# Cutting down broadknives



## boco (Oct 29, 2010)

How do you cut down a 6" knife? I would like to try doing this for my angles. Also I have a 12' broad knife that is no longer true. Its been worn down on edges from coating bead. Its now looks like a oversized bucket scoop. Is there anything I can do to easily repair it? Its just a back up but its been good to me so i would like to try and bring it back to life.


----------



## moore (Dec 2, 2010)

boco said:


> How do you cut down a 6" knife? I would like to try doing this for my angles. Also I have a 12' broad knife that is no longer true. Its been worn down on edges from coating bead. Its now looks like a oversized bucket scoop. Is there anything I can do to easily repair it?
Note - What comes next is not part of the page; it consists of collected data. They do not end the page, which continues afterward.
(* ===== verification/_CoqProject ===== *)
-Q . S2P
Prelude.v
RustStr.v
Amount.v
Json.v
Bytes.v
RuleProposal.v
Toml.v
AssetId.v
PolicyTypes.v
StateStore.v
Value.v
Context.v
Criteria.v
Allowlist.v
CapProps.v
Engine.v
Canonical.v
Loader.v
CanonicalProps.v
LoaderProps.v
EngineProps.v
EngineWindow.v
BundleProps.v
Nonce.v
Attestation.v
Approval.v
ApprovalWire.v
ApprovalStore.v
ApprovalWireProps.v
ApprovalDemo.v
ApprovalStoreProps.v
Attest.v
AttestProps.v
ToolsetGrant.v
OperatorCredentials.v
Sanitise.v
Capability.v
ToolsetArgs.v
Frontmatter.v
FrontmatterProps.v
ToolsetRuntime.v
ToolsetProps.v
Time.v
AuditEntry.v
AuditFiles.v
AuditVerify.v
AuditChainProps.v
AuditFilesProps.v
AuditVerifyProps.v
AuditWriter.v
AuditOpen.v
AuditRunProps.v
AuditWriterProps.v
AuditRotateProps.v
AuditLogged.v
AuditDemo.v
Receipts.v
ReceiptsProps.v
Keyring.v
WindowStore.v
WindowStoreProps.v
WindowCapProps.v
WindowCrash.v
WindowReconcile.v
WindowReconcileProps.v
WindowDemo.v
Network.v
Submit.v
SubmissionRecord.v
SubmitProps.v
SubmissionRecordProps.v
IdempotentProps.v
SubmitDemo.v
Mpp.v
MppStore.v
MppProps.v
MppCharge.v
MppService.v
MppServiceProps.v
MppDemo.v
(* ===== verification/Amount.v ===== *)
(** * Amounts (stellar-agent-core, [amount.rs], [wire_stroops.rs])

    [StellarAmount] and its unit-enforcing parsers and printer, the validated
    MCP memo text and the SEP-24 anchor amount.  A stroop count is a [Z] in the
    range of [i64]; the accumulation loops keep Rust's checked [i128] and
    [u128] steps. *)

From S2P Require Import Prelude RustStr.
From stdpp Require Import options.

Local Open Scope string_scope.
Local Open Scope Z_scope.

Definition STELLAR_DECIMALS : nat := 7.
Definition STROOPS_PER_XLM : Z := 10000000.

(** The validation errors the amount and asset parsers return. *)
Inductive ValidationError :=
| AmountUnitsRequired
| AmountPrecisionExceeded (amount : string)
| AssetInvalid (input : string)
| AmountMalformed (input : string)
| AmountUnitMismatch (input expected supplied : string)
| AmountOutOfRange (amount : string).

(** The [#[error("...")]] texts. *)
Definition ValidationError_to_string (e : ValidationError) : string :=
  match e with
  | AmountUnitsRequired => "amount must specify units (e.g. '100 XLM' or '100.0000000')"
  | AmountPrecisionExceeded amount =>
      "amount '" +:+ amount +:+ "' exceeds the maximum precision of 7 decimal places"
  | AssetInvalid input => "asset '" +:+ input +:+ "' is not a valid asset descriptor"
  | AmountMalformed input => "amount '" +:+ input +:+ "' could not be parsed as a valid amount"
  | AmountUnitMismatch input expected supplied =>
      "amount '" +:+ input +:+ "' has unit '" +:+ supplied +:+ "'; expected unit '"
        +:+ expected +:+ "'"
  | AmountOutOfRange amount =>
      "amount '" +:+ amount +:+ "' is outside the representable i64 stroop range"
  end.

Record StellarAmount := from_stroops { stroops : Z }.

Definition as_stroops (a : StellarAmount) : Z := stroops a.

(** ** Digit loops *)

(** The loop of [parse_digits_to_i64] and [parse_digits_to_u64]: checked
    multiply and add in the [wide] type, then the comparison with [bound]. *)
Fixpoint digits_loop (wide : int_ty) (bound : Z) (original : string) (acc : Z) (s : string)
  : result ValidationError Z :=
  match s with
  | EmptyString => Ok acc
  | String b s' =>
      match (v ← checked wide (acc * 10); checked wide (v + digit_val b)) with
      | None => Err (AmountOutOfRange original)
      | Some acc' =>
          if bound <? acc' then Err (AmountOutOfRange original)
          else digits_loop wide bound original acc' s'
      end
  end.

Definition parse_digits_to_i64 (digits original : string) : result ValidationError Z :=
  if is_empty digits || negb (str_all is_ascii_digit digits)
  then Err (AmountMalformed original)
  else digits_loop i128 (hi i64) original 0 digits.

Definition parse_digits_to_u64 (digits original : string) : result ValidationError Z :=
  if is_empty digits || negb (str_all is_ascii_digit digits)
  then Err (AmountMalformed original)
  else digits_loop u128 (hi u64) original 0 digits.

(** ** Parsing decimals *)

Definition looks_like_bare_number (s : string) : bool :=
  if is_empty s then false
  else
    let s := default s (strip_char "-" s) in
    negb (is_empty s) && str_all (fun b => is_ascii_digit b || bool_decide (b = "."%char)) s.

(** The sign: [-] is taken off, [+] is refused. *)
Definition split_sign (numeric_str original : string) : result ValidationError (bool * string) :=
  match strip_char "-" numeric_str with
  | Some rest => Ok (true, rest)
  | None =>
      if starts_with "+" numeric_str then Err (AmountMalformed original)
      else Ok (false, numeric_str)
  end.

(** The parts on both sides of the only dot. *)
Definition split_dot (unsigned_str original : string)
  : result ValidationError (string * string) :=
  match split_once "." unsigned_str with
  | None => Ok (unsigned_str, EmptyString)
  | Some (before, after_dot) =>
      if contains "." after_dot then Err (AmountMalformed original)
      else Ok (before, after_dot)
  end.

(** The arithmetic half: pad the fraction, parse both parts, combine them with
    checked arithmetic and apply the sign. *)
Definition combine_parts (neg : bool) (ip fp original : string) : result ValidationError StellarAmount :=
  int_val ← parse_digits_to_i64 ip original;
  frac_val ← parse_digits_to_i64 (pad_right0 STELLAR_DECIMALS fp) original;
  abs_stroops ← ok_or (AmountOutOfRange original)
    (v ← checked i64 (int_val * STROOPS_PER_XLM); checked i64 (v + frac_val));
  if (neg : bool) then
    from_stroops <$> ok_or (AmountOutOfRange original) (checked i64 (- abs_stroops))
  else Ok (from_stroops abs_stroops).
(* ===== verification/CapProps.v ===== *)
(** * Properties of the caps and of the rolling windows

    What a pass of the transaction caps means for the amounts of the call, and
    that the criteria which keep a rolling window hold their limit over every
    interval of the window's length, by induction on the steps of a session. *)

From S2P Require Import Prelude RustStr Amount Json AssetId PolicyTypes StateStore Value Context Criteria.
From stdpp Require Import options.
Set Default Proof Using "Type*".

Local Open Scope string_scope.
Local Open Scope list_scope.
Local Open Scope Z_scope.

(** ** Debit sums *)

(** The amounts of the debit legs of one asset, in order. *)
Definition debit_amounts (asset : string) (ls : list ValueLeg) : list Z :=
  omap (fun leg =>
    if carries_debit (leg_kind leg) then
      a ← leg_asset leg;
      if bool_decide (asset_normalise a = asset) then leg_amount leg else None
    else None) ls.

Fixpoint sum_list (l : list Z) : Z :=
  match l with [] => 0 | n :: l' => n + sum_list l' end.

(** Every debit leg names its asset, and its amount when the asset matches. *)
Definition debit_resolved (asset : string) (leg : ValueLeg) : Prop :=
  carries_debit (leg_kind leg) = true ->
  exists a, leg_asset leg = Some a /\ (asset_normalise a = asset -> is_Some (leg_amount leg)).

Lemma record_loop_spec asset m s ls :
  record_loop asset m s ls =
    (m || negb (bool_decide (debit_amounts asset ls = [])),
     foldl (sat_add i128) s (debit_amounts asset ls)).
Proof.
  revert m s. induction ls as [|leg ls IH]; intros m s; cbn.
  { by rewrite orb_false_r. }
  destruct (carries_debit (leg_kind leg)); [|apply IH].
  destruct (leg_asset leg) as [a|]; cbn; [|apply IH].
  destruct (leg_amount leg) as [n|]; cbn.
  - destruct (bool_decide (asset_normalise a = asset)); [|apply IH].
    rewrite IH. cbn. by rewrite orb_true_r.
  - destruct (bool_decide (asset_normalise a = asset)); apply IH.
Qed.

Lemma debit_loop_Ok crit tool asset m s ls r :
  debit_loop crit tool asset m s ls = Ok r <->
  Forall (debit_resolved asset) ls /\ r = record_loop asset m s ls.
Proof.
  revert m s. induction ls as [|leg ls IH]; intros m s; cbn [debit_loop record_loop].
  { split; [intros [= <-]|intros [_ ->]]; by repeat constructor. }
  rewrite Forall_cons. unfold debit_resolved at 1.
  destruct (carries_debit (leg_kind leg)); cbn [negb]; [|rewrite IH; naive_solver].
  destruct (leg_asset leg) as [a|]; [|split; [done|naive_solver]].
  case_bool_decide as Ha; cbn [negb].
  - destruct (leg_amount leg) as [n|].
    + rewrite IH. naive_solver.
    + split; [done|]. intros [[Hr _] _]. destruct (Hr eq_refl) as (a' & [= <-] & Hs).
      by destruct (Hs Ha).
  - rewrite IH. destruct (leg_amount leg); naive_solver.
Qed.

Lemma sum_list_nonneg l : Forall (Z.le 0) l -> 0 <= sum_list l.
Proof. induction 1; cbn; lia. Qed.

Lemma sat_sum_nonneg l s :
  0 <= s <= hi i128 -> Forall (Z.le 0) l ->
  foldl (sat_add i128) s l = Z.min (hi i128) (s + sum_list l).
Proof.
  intros Hs Hl. revert s Hs. induction Hl as [|n l Hn Hl IH]; intros s Hs; cbn [foldl sum_list].
  - lia.
  - pose proof (sum_list_nonneg l Hl). unfold sat_add, clamp in *. rewrite IH; cbn in *; lia.
Qed.

(** Legs as the dispatch sites build them: no negative amounts. *)
Definition legs_nonneg (ls : list ValueLeg) : Prop :=
  Forall (fun leg => forall n, leg_amount leg = Some n -> 0 <= n) ls.

Lemma debit_amounts_nonneg asset ls : legs_nonneg ls -> Forall (Z.le 0) (debit_amounts asset ls).
Proof.
  induction 1 as [|leg ls Hleg Hls IH]; cbn; [done|].
  destruct (carries_debit (leg_kind leg)); [|done].
  destruct (leg_asset leg) as [a|]; cbn; [|done].
  case_bool_decide; [|done]. destruct (leg_amount leg); [|done]. constructor; auto.
Qed.

(** The sum both [evaluate] and [record_confirmed] compute. *)
Definition debit_total (asset : string) (ls : list ValueLeg) : Z :=
  foldl (sat_add i128) 0 (debit_amounts asset ls).

Lemma debit_total_nonneg asset ls :
  legs_nonneg ls ->
  debit_total asset ls = Z.min (hi i128) (sum_list (debit_amounts asset ls)) /\
  0 <= debit_total asset ls <= hi i128.
Proof.
  intros Hnn. pose proof (debit_amounts_nonneg asset ls Hnn) as Ha.
  pose proof (sum_list_nonneg _ Ha). unfold debit_total.
  rewrite sat_sum_nonneg by (done || cbn; lia). split; [done|]. cbn in *. lia.
Qed.

(** ** Transaction caps *)

(** The shared sum, as a specification: the gate, then resolved debits. *)
Lemma asset_debit_sum_effects ctx effects asset crit s :
  ctx_value ctx = VcValue effects ->
  asset_debit_sum ctx asset crit = Ok s <->
  Forall (debit_resolved (asset_normalise asset)) (legs effects) /\
  s = if bool_decide (debit_amounts (asset_normalise asset) (legs effects) = [])
      then SumNotApplicable else SumAmount (debit_total (asset_normalise asset) (legs effects)).
Proof.
  intros Hv. unfold asset_debit_sum, classify_value. rewrite Hv, res_bind_Ok. split.
  - intros (r & Hr & Hs). apply debit_loop_Ok in Hr as [Hres ->]. split; [done|].
    rewrite record_loop_spec in Hs. cbn [orb] in Hs. injection Hs as <-.
    by destruct (bool_decide _).
  - intros [Hres ->]. eexists. split; [by apply debit_loop_Ok|].
    rewrite record_loop_spec. cbn [orb]. by destruct (bool_decide _).
Qed.

Lemma empty_sum asset ls : debit_amounts asset ls = [] -> debit_total asset ls = 0.
Proof. unfold debit_total. by intros ->. Qed.

(** C19: a value-moving call with non-negative legs passes the per-transaction cap
    exactly when every debit is resolved (names its asset, and its amount if the
    asset is the capped one) and the exact sum of the debits of the asset, under
    any spelling of the native asset, is at most the cap: neither a split over
    several legs nor [i128] overflow passes more than the cap. *)
Theorem per_tx_cap_exact c ctx effects w :
  ctx_value ctx = VcValue effects -> legs_nonneg (legs effects) ->
  0 <= ptc_max_stroops c < hi i128 ->
  evaluate c ctx w = (Ok None, w) <->
  Forall (debit_resolved (asset_normalise (ptc_asset c))) (legs effects) /\
  sum_list (debit_amounts (asset_normalise (ptc_asset c)) (legs effects)) <= ptc_max_stroops c.
Proof.
  intros Hv Hnn Hmax. set (A := asset_normalise (ptc_asset c)).
  destruct (debit_total_nonneg A (legs effects) Hnn) as [Htot _].
  cbn. unfold PerTxCap_evaluate. rewrite lift_Ok, res_bind_Ok. fold A. split.
  - intros [(s & Hs & Hr) _]. rewrite asset_debit_sum_effects in Hs by done.
    destruct Hs as [Hres ->]. split; [done|]. fold A in Hr.
    destruct (bool_decide (debit_amounts A (legs effects) = [])) eqn:Hd.
    { apply bool_decide_eq_true in Hd. rewrite Hd. cbn. lia. }
    destruct (Z.ltb_spec (ptc_max_stroops c) (debit_total A (legs effects))); [done|]. lia.
  - intros [Hres Hle]. split; [|done]. eexists. split.
    { apply (asset_debit_sum_effects ctx effects (ptc_asset c) "per_tx_cap" _ Hv). by split. }
    fold A. case_bool_decide; [done|].
    by rewrite (proj2 (Z.ltb_ge _ _)) by lia.
Qed.

(** ** Rolling windows *)

(** The clock of a healthy host: it never goes back, and its milliseconds fit
    [u64]. *)
Class MonotoneClock `{Clock} : Prop := {
  clock_mono n n' a b :
    (n <= n')%nat -> clock n = Ok a -> clock n' = Ok b -> 0 <= a <= b /\ b <= hi u64;
}.

Section rolling.
Context `{Clk : Clock, !MonotoneClock}.
(** The window's key, what one entry uses of the limit, and the limit. *)
Context (key : StateKey) (m : StateEntry -> Z) (max : Z).
Context (Hwin : 0 <= window_secs key * 1000 <= hi u64).

Fixpoint measure (l : list StateEntry) : Z :=
  match l with [] => 0 | e :: l' => m e + measure l' end.

(** What the history used in the interval of the window's length that ends at
    [t], both ends included. *)
Definition in_window (t : Z) (e : StateEntry) : bool :=
  (t - window_secs key * 1000 <=? timestamp_ms e) && (timestamp_ms e <=? t).
Definition window_total (t : Z) (h : list StateEntry) : Z := measure (keep (in_window t) h).

(** The history is what the store shows from time [T] on; it used at most the
    limit in every interval. *)
Record rolling (w : World) (h : list StateEntry) (T : Z) : Prop := {
  ro_sim t : T <= t ->
    keep (live key t) (deque_of (inner (w_store w)) key) = keep (live key t) h;
  ro_clock n ms : (w_ticks w <= n)%nat -> clock n = Ok ms -> T <= ms;
  ro_time : 0 <= T <= hi u64;
  ro_hist : Forall (fun e => 0 <= timestamp_ms e <= T /\ 0 <= m e /\ pending e = false) h;
  ro_total t : window_total t h <= max;
}.

Lemma measure_app l1 l2 : measure (l1 ++ l2) = measure l1 + measure l2.
Proof. induction l1 as [|e l1 IH]; cbn; [done|]. rewrite IH. lia. Qed.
Its just a back up but its been good to me so i would like to try and bring it back to life.


Not being a smart a$$,,, but throw the 12 away . treat your self with
2 new ones. once a broad knife looses it's edge ,,, it's done. if the blade is bowed .. a file will only make it worse
I cut down my 5'' / 6'' with tin snips,,, then shape them up with a 
bastard file ,,, a little sanding the edges helps. 
I only cut down knifes that are new. cutting a 5 / 6 that's flimsy / thin
will cause them to tear like paper.


----------



## Final touch drywall (Mar 30, 2010)

I agree with moore,throw em away.Start over 
Then,Its a good idea to get your self a 14inch medium/fine metal file.You do this every other day, depending how much you use the knife.A "true" flat knife edge, leaves less "edge" & means flat seams.:thumbsup:
After you "true" up yer knife edge,I hit it with 80 grit(the only reason I buy it)90degrees to the wall, keeping a "true" edge.
If you do this as I say your knives will never look like that again & you won't be fighting your work to make it "flat".


----------



## boco (Oct 29, 2010)

Ok. I went and trimmed up a couple of 6 ". First one was a little rough its now converted a diamond shape.. Second one is looking good. I have a couple of days off and just trying to get everything ready for the summer rush. I also just bought a bazooka today. Been sitting in drywall mud for 2 years. Got a real bargain for complete set. Its only been used once but never cleaned. Thats tommorows project. Stay tuned and thanks.


----------



## Checkers (Jun 25, 2010)

I use a chop saw, why f#ck with anything else?


----------



## moore (Dec 2, 2010)

Checkers said:


> I use a chop saw, why f#ck with anything else?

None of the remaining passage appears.